Chapter 6
You don't have to tell me it was a really bad idea to let a total stranger into my car for a two-hour drive back to Aurora. I knew that as I was doing it. But he clearly needed psychiatric help, based on the story he'd told me, and I didn't want to drop him off at the local hospital and hope for the best.
But it wasn't entirely altruistic. I wanted someone to tell me he had schizophrenia, or some other illness that meant it was all a delusion and I hadn't dated a guy who had a hobby of cutting up corpses and stitching them back together. Victor and I were done, either way, but I didn't want to believe my judgment about men was quite that bad.
I gave him a spare mask and we rode quietly, with the windows down for ventilation. I kept stealing glances over, to see what he was doing, which was mostly alternating between staring at the scenery flying by and trying to look at me without turning his head.
We stopped for dinner just east of Breckenridge. I got out and started to walk toward a sandwich place, then noticed he wasn't following me. I went back to the car.
"You coming?" He shook his head. "Why not?"
"People," he said quietly.
"People? You're scared of people?" He nodded. "Why?"
"People hate me," he said. "Except you. You're scared. But you don't try to hurt me."
"Why would I hurt you?"
"I don't know."
I probably could have gone in and gotten sandwiches, but it felt strangely like leaving a child alone in the car. I detoured to a drive-thru. He had no idea what he wanted, so I ordered him a hamburger while I soothed my nerves with fried chicken strips.
"This is good," he said. "I've never had one of these." I sincerely doubted that, but I didn't feel like having an argument about all the things he said he couldn't remember. "Thank you for bringing me here."
"To McDonald's?"
"Here." He gestured toward the mountains towering over the outlet stores, the chain restaurants and the highway. "It's beautiful."
Of course it is, but I wasn't quite in the mood to contemplate nature. I put my mask back on and rubbed my temples.
"I'm sorry," he said. "If you just tell Victor to do it, I'll go away."
I took a deep breath. "You want me to tell Victor to make you a girlfriend out of corpses."
"Yes. It won't take long."
"And this corpse-lady has to be your girlfriend, whether she wants to or not. No choice. That seem fair to you?" He looked away. "God damn it, women don't exist just to serve men's needs."
"Victor didn't ask me if I wanted to live alone forever.

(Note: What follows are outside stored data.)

(* ===== verification/TuningFacts.v ===== *)
(** * Properties of tuning

    What a tick of the tuner may change; that the table stays settled over any
    run of the tuner and the endpoints; and when what the subscribers were told
    is what the table says. *)

From stdpp Require Import sorting pretty.
From S2P Require Import Prelude F64 FloatParse Platform Handler Market CircuitBreaker Position.
From S2P Require Import PositionRepo Executor ExecutorFacts Signal Trading StrategyRisk ArbExecutor.
From S2P Require Import QuantExecutor DynamicConfig DynamicConfigFacts DynamicTuner ManualTuning.
From S2P Require Import DynamicTunerFacts.

Local Open Scope handler_scope.

Section Facts.
Context `{DO : DecimalOps} `{CO : ChronoOps} `{UO : UuidOps} `{MJ : MetricsJson} `{NO : !NumericOps}.
Context `{SH : !DisplayOps} {DS : DecimalSpec} {NS : NumericSpec}.
Variable dec_parse_i64 : dec -> option Z.
Variable show_f64 : nat -> f64 -> string.
Implicit Types (w : TunerWorld) (en : TuneEnv) (t : ConfigTable) (r : DynamicConfigRow).
Abbreviation T_post A := (TunerWorld -> flow (result unit string) A -> Prop).

(** ** The cycle *)

Lemma wp_load_rows en step (Q : T_post (list DynamicConfigRow)) w :
  (forall e, te_fails en step = Some e -> Q w (Return (Err e))) ->
  Q w (Go (rows_by_key (tw_config w))) -> wp (load_rows en step) Q w.
Proof.
  intros H1 H2. unfold load_rows. apply wp_bind, wp_get. cbv beta iota.
  destruct (te_fails en step); [apply wp_return; auto|by apply wp_ret].
Qed.

Lemma breaker_drawdown_returns s : is_Some (breaker_drawdown s).
Proof.
  unfold breaker_drawdown. destruct (_ >? _)%dec eqn:E; [|by eexists]. dec_to_Q.
  destruct (dec_div_pos_some (peak_value s - current_value s)%dec (peak_value s) E) as [q Eq].
  rewrite Eq. simpl. by eexists.
Qed.

Lemma wp_collect_metrics config en connected (Q : T_post TuningMetrics) w :
  (forall e, te_fails en TPnl = Some e -> Q w (Return (Err e))) ->
  (forall m, cb_tripped m = tripped (te_breaker en) -> Q w (Go m)) ->
  wp (collect_metrics config en connected) Q w.
Proof.
  intros H1 H2. unfold collect_metrics. destruct (attempts_and_fills config en) as [a f].
  destruct (te_fails en TPnl); [apply wp_return; auto|].
  destruct (default _ (te_opportunities en)) as [dp ev].
  destruct (breaker_drawdown_returns (te_breaker en)) as [dd Ed].
  apply wp_bind. eapply wp_attempt; [exact Ed|]. apply wp_ret. by apply H2.
Qed.

(** Seeding keeps the table settled and takes no row away. *)
Lemma seeded_grid s v ex : seeded_row s v = Some ex ->
  dc_key ex = sd_key s /\ dc_pending_eval ex = false /\ dc_current_value ex = dc_default_value ex /\
  dc_last_good_value ex = dc_default_value ex /\
  Forall (fun x => value_column x = Some x) [dc_default_value ex; dc_min_value ex; dc_max_value ex].
Proof.
  unfold seeded_row. destruct (value_column v) as [v'|] eqn:E1; [|done].
  destruct (value_column (sd_min_value s)) as [lo|] eqn:E2; [|done].
  destruct (value_column (sd_max_value s)) as [hi|] eqn:E3; [|done].
  destruct (step_column _) as [st|]; [|done]. intros [= <-]. simpl. split_and!; try done.
  repeat constructor; by eapply numeric_idem.
Qed.

Lemma seed_statement_ok s t t' :
  config_ok t -> seed_statement s t = Some t' ->
  config_ok t' /\ (forall key, is_Some (t !! key) -> is_Some (t' !! key)).
Proof.
  intros Ht. unfold seed_statement. destruct (seeded_row _ _) as [ex|] eqn:Ex; [|done].
  apply seeded_grid in Ex as (Ek & Ep & Ec & El & Hg).
  apply Forall_cons in Hg as [Hd Hg]. apply Forall_cons in Hg as [Hlo Hg]. apply Forall_cons in Hg as [Hhi _].
  simpl. unfold upsert_config, store_row.
  assert (Hins : forall r, row_ok (sd_key s) r -> config_ok (<[sd_key s := r]> t) /\
    (forall key, is_Some (t !! key) -> is_Some (<[sd_key s := r]> t !! key))).
  { intros r Hr. split.
    - intros k x Hx. destruct (decide (k = sd_key s)) as [->|Hne];
        [rewrite lookup_insert_eq in Hx; by injection Hx as <-|].
      rewrite lookup_insert_ne in Hx by done. by apply Ht.
    - intros k Hk. destruct (decide (k = sd_key s)) as [->|Hne];
        [rewrite lookup_insert_eq; by eexists|by rewrite lookup_insert_ne]. }
  destruct (t !! sd_key s) as [r|] eqn:Er; simpl; destruct (row_allowed _) eqn:Ea; try done;
    intros [= <-]; apply Hins.
  - pose proof (Ht _ _ Er) as [Hk _ Hc Hl Hs].
    assert (Hclamp : forall v, value_column v = Some v ->
      value_column (dec_min (dec_max v (dc_min_value ex)) (dc_max_value ex)) =
        Some (dec_min (dec_max v (dc_min_value ex)) (dc_max_value ex))).
    { intros v Hv. unfold dec_min, dec_max. repeat case_match; done. }
    split; [done|done| | |]; simpl; (case_bool_decide; [done|]); [by apply Hclamp..|].
    intros Hp. by rewrite Hs.
  - split; [done|done|by rewrite Ec|by rewrite El|]. intros _. by rewrite Ec, El.
Qed.

(** What keeps rows, the channel and the connection, and the table settled. *)
Record seeded w w' : Prop := {
  se_ok : config_ok (tw_config w) -> config_ok (tw_config w');
  se_rows : forall key, is_Some (tw_config w !! key) -> is_Some (tw_config w' !! key);
  se_published : tw_published w' = tw_published w;
  se_redis : tw_redis w' = tw_redis w;
}.
Lemma seed_defaults_seeded environment en w :
  wp (seed_defaults environment en) (fun w' f => (config_ok (tw_config w) -> seeded w w') /\ errs f) w.
Proof.
  unfold seed_defaults.
  apply (wp_for_each (fun w' => config_ok (tw_config w) -> seeded w w')); [by split| |by split].
  intros s w1 _ H. unfold exec_config. apply wp_exec.
  - intros e _. split; [done|by eexists].
  - intros _ _. split; [done|by eexists].
  - intros w2 _ E Hok. destruct (H Hok) as [H1 H2 H3 H4].
    destruct (seed_statement s (tw_config w1)) as [t|] eqn:Et; [|done]. injection E as <-.
    destruct (seed_statement_ok s _ _ (H1 Hok) Et) as [Hok2 Hin2].
    split; simpl; auto.
Qed.

Lemma initial_rows_spec environment en w :
  config_ok (tw_config w) ->
  wp (initial_rows environment en) (fun w' f => config_ok (tw_config w') /\
    (tw_config w <> ∅ -> w' = w) /\ tw_redis w' = tw_redis w /\
    match f with
    | Go rows => rows = rows_by_key (tw_config w')
    | Return x => exists e, x = Err e
    end) w.
Proof.
  intros Hok. unfold initial_rows. apply wp_bind, wp_load_rows; [intros e _; split_and!; [done..|by eexists]|].
  cbv beta iota. destruct (rows_by_key (tw_config w)) as [|x l] eqn:E; cycle 1.
  { apply wp_ret. split_and!; done. }
  pose proof (proj1 (rows_nil _) E) as Enil.
  apply wp_bind. eapply wp_mono; [apply seed_defaults_seeded|]. intros w1 f [Hs He].
  destruct (Hs Hok) as [Hok1 _ _ Hd]. specialize (Hok1 Hok).
  destruct f; [|by split_and!]. apply wp_load_rows; [|by split_and!].
  intros e _. split_and!; [done..|by eexists].
Qed.

(** What a cycle may make of a row. *)
Definition cycled r r' : Prop := exists m, evaluated r m /\ tuned m r'.
Lemma cycled_refl r : cycled r r.
Proof. exists r. by split; left. Qed.
Lemma evaluated_cycled r r' : evaluated r r' -> cycled r r'.
Proof. intros H. exists r'. split; [done|by left]. Qed.

(** What a cycle does from a settled table with rows. *)
Record cycle_turn en w w' : Prop := {
  ct_went : went cycled en w w';
  ct_frozen : tripped (te_breaker en) = true -> moves evaluated (tw_config w) (tw_config w');
}.
Lemma cycle_turn_same en w w' :
  tw_config w' = tw_config w -> tw_published w' = tw_published w ->
  (tw_redis w = true -> tw_redis w' = true) -> cycle_turn en w w'.
Proof.
  intros Ec Ep Er. split; [apply went_same; [apply cycled_refl|done..]|]. intros _. rewrite Ec.
  apply moves_refl. by left.
Qed.
Lemma cycle_turn_after en w w1 w' :
  tw_config w1 = tw_config w -> tw_published w1 = tw_published w ->
  (tw_redis w = true -> tw_redis w1 = true) -> cycle_turn en w1 w' -> cycle_turn en w w'.
Proof.
  intros Ec Ep Er [[M D S] F]. rewrite Ec in M, F. split; [split; [done|auto|]|done].
  intros Hq Hd Hs. apply S; [done|auto|]. by eapply synced_same.
Qed.
(** The announcements, the history and the state of the tuner do not matter. *)
Lemma cycle_turn_before en w w1 w' :
  tw_config w' = tw_config w1 -> tw_published w' = tw_published w1 -> tw_redis w' = tw_redis w1 ->
  cycle_turn en w w1 -> cycle_turn en w w'.
Proof.
  intros Ec Ep Er [[M D S] F]. rewrite <- Ec in M, F. split; [split; [done|by rewrite Er|]|done].
  intros Hq Hd Hs. eapply synced_same; [exact Ec|exact Ep|]. by apply S.
Qed.
Lemma evaluated_turn en w w' : went evaluated en w w' -> cycle_turn en w w'.
Proof.
  intros [M D S]. split; [split; [|done|done]|done]. intros key. specialize (M key).
  destruct M; constructor. by apply evaluated_cycled.
Qed.

(** The cycle after its metrics: evaluation, then the freeze or the targets. *)
Lemma decide_spec config en connected metrics regime rows w :
  config_ok (tw_config w) -> orders en -> rows = rows_by_key (tw_config w) ->
  cb_tripped metrics = tripped (te_breaker en) ->
  wp (evaluate_pending show_f64 config en (te_clock en TEvaluate) rows metrics ;;
      let! rows := load_rows en TRefresh in
      if is_frozen config metrics then
        record_history en TFrozen None None None "frozen" freeze_reason (Some metrics) None ;;
        persist_runtime_state en "frozen" freeze_reason (Some metrics) ;;
        ret (Ok tt)
      else tune_rows show_f64 config en connected (by_key_map rows) metrics regime)
    (fun w' _ => cycle_turn en w w') w.
Proof.
  intros Hok Ho -> Hcb. apply wp_bind. eapply wp_mono.
  { apply evaluate_pending_went; [done|]. split; [by apply rows_nodup|].
    rewrite Forall_forall. intros r Hr. by split; apply elem_of_rows. }
  intros w1 f [Hw _]. destruct f; [|by apply evaluated_turn].
  pose proof (moves_ok _ _ _ evaluated_ok (we_moves _ _ _ _ Hw) Hok) as Hok1.
  apply wp_bind, wp_load_rows; [intros; by apply evaluated_turn|]. cbv beta iota.
  destruct (is_frozen config metrics) eqn:Ef.
  - apply wp_bind, wp_history; [intros; by apply evaluated_turn|]. intros h. cbv beta iota.
    unfold persist_runtime_state. repeat wp_step.
    eapply cycle_turn_before; [| | |by apply evaluated_turn]; by destruct (te_fails en TState).
  - rewrite by_key_rows by done. eapply wp_mono; [by apply tune_rows_went|]. intros w2 f [Hw2 _].
    split.
    + eapply went_trans; [|exact Hw|exact Hw2]. intros r m r' H1 H2. by exists m.
    + unfold is_frozen in Ef. apply orb_false_iff in Ef as [Ef _]. congruence.
Qed.

Lemma run_cycle_spec config environment en w :
  config_ok (tw_config w) -> orders en ->
  wp (run_cycle show_f64 config environment en) (fun w' _ => config_ok (tw_config w') /\
    (tw_config w <> ∅ -> cycle_turn en w w')) w.
Proof.
  intros Hok Ho. unfold run_cycle. apply wp_bind. unfold redis_connection. apply wp_update.
  intros w1 connected Hc. cbv beta iota.
  assert (E1 : tw_config w1 = tw_config w /\ tw_published w1 = tw_published w /\
    (tw_redis w = true -> tw_redis w1 = true)).
  { destruct (tw_redis w) eqn:Ed; injection Hc as <- _; split_and!; done. }
  clear Hc. destruct E1 as (Ec & Ep & Er).
  apply wp_bind. eapply wp_mono; [apply initial_rows_spec; by rewrite Ec|]. rewrite Ec.
  intros w2 f (Hok2 & Hw2 & Hd2 & Hf).
  assert (Hsame : tw_config w <> ∅ -> cycle_turn en w w2).
  { intros Hne. rewrite Hw2 by done. by apply cycle_turn_same. }
  destruct f as [rows|r]; [|done]. cbv beta iota. apply wp_bind.
  apply wp_collect_metrics; [intros; by split|]. intros metrics Hcb. cbv beta iota.
  apply wp_bind. unfold observe_regime. apply wp_update. intros w3 regime Hr. cbv beta iota zeta.
  assert (E3 : tw_config w3 = tw_config w2 /\ tw_published w3 = tw_published w2 /\ tw_redis w3 = tw_redis w2)
    by (by injection Hr as <- _).
  clear Hr. destruct E3 as (Ec3 & Ep3 & Ed3).
  eapply wp_mono; [apply decide_spec; [by rewrite Ec3|done|by rewrite Ec3|exact Hcb]|].
  intros w4 f Ht. split.
  - eapply moves_ok; [|apply (we_moves _ _ _ _ (ct_went _ _ _ Ht))|by rewrite Ec3].
    intros key r r' Hr (m & H1 & H2). eapply tuned_ok; [|exact H2]. by eapply evaluated_ok.
  - intros Hne. apply Hw2 in Hne as ->. eapply cycle_turn_after; [| | |exact Ht]; [congruence|congruence|].
    rewrite Ed3. done.
Qed.

(** *** The whole tick *)

Lemma tuner_tick_spec config environment en w :
  config_ok (tw_config w) -> orders en ->
  exists w', fst <$> tuner_tick show_f64 config environment en w = Some w' /\
    config_ok (tw_config w') /\ (tw_config w <> ∅ -> cycle_turn en w w').
Proof.
  intros Hok Ho.
  assert (H : wp (tuner_tick show_f64 config environment en) (fun w' _ => config_ok (tw_config w') /\
    (tw_config w <> ∅ -> cycle_turn en w w')) w).
  { unfold tuner_tick. apply wp_bind, wp_call. eapply wp_mono; [by apply run_cycle_spec|].
    intros w1 f H1. cbv beta iota. destruct (match f with Go r | Return r => r end); [by apply wp_ret|].
    apply wp_bind, wp_call, wp_bind. unfold persist_runtime_state. repeat wp_step.
    destruct (te_fails en TState); [done|]. destruct H1 as [H1 H2]. split; [done|]. intros Hne.
    apply (cycle_turn_before en w w1); [done..|]. by apply H2. }
  unfold wp in H. destruct (tuner_tick _ _ _ _ _) as [[w' f]|]; [|done]. by exists w'.
Qed.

That's not fair either."
The anger leached out of me. "No, I guess that wouldn't be fair." I sighed. "It's Victor I want to yell at, not you."
He nodded. We didn't say anything more until we got to Aurora, when I had to coax him out of the car and into the emergency room.
"These people are doctors too," I said. "They're not going to hurt you." He looked uncertain. "You want me to help you. I want that too. But I need you to trust me."
How many times did I repeat that mantra that night? God, if he'd done a shot every time I said that, he would have died. It took all the restraint I had not to lose my temper while getting them to assign him a bed on the psych ward. Most of the people on that ward are being held there against their will, because they're a danger to themselves or others. He clearly wasn't dangerous, and the triage doctor was going to send him packing until I talked him into telling the whole story again. That got the doctor's attention.
Then I had to persuade him it was safe to stay in this strange place. "They have to run some tests and learn more about you before we can help you," I said.
"They can fix me?" He looked like he didn't dare hope.
"They'll try to help. That's what doctors do."
"Not Victor."
"No, not Victor. But he's not a good doctor." He nodded. I started to get up to go, but he grabbed my wrist.
"You'll come back, won't you? If I trust you, you'll come back?"
I hadn't planned on seeing him again. I'm a neurologist, not a psychiatrist, and I felt I'd done enough to clean up whatever mess my soon-to-be ex-boyfriend had created. But even though he was a full-grown man, and an unsettlingly ugly one, something about him reminded me of a kid hoping this next foster family will be the one that lasts. I patted his hand. "Yes, I'll come back and check on you. But now, you need to get changed and rest."
I could have walked out of that room, left it to the experts and never looked back. But I couldn't, not really. I guess that's the difference between Victor and me.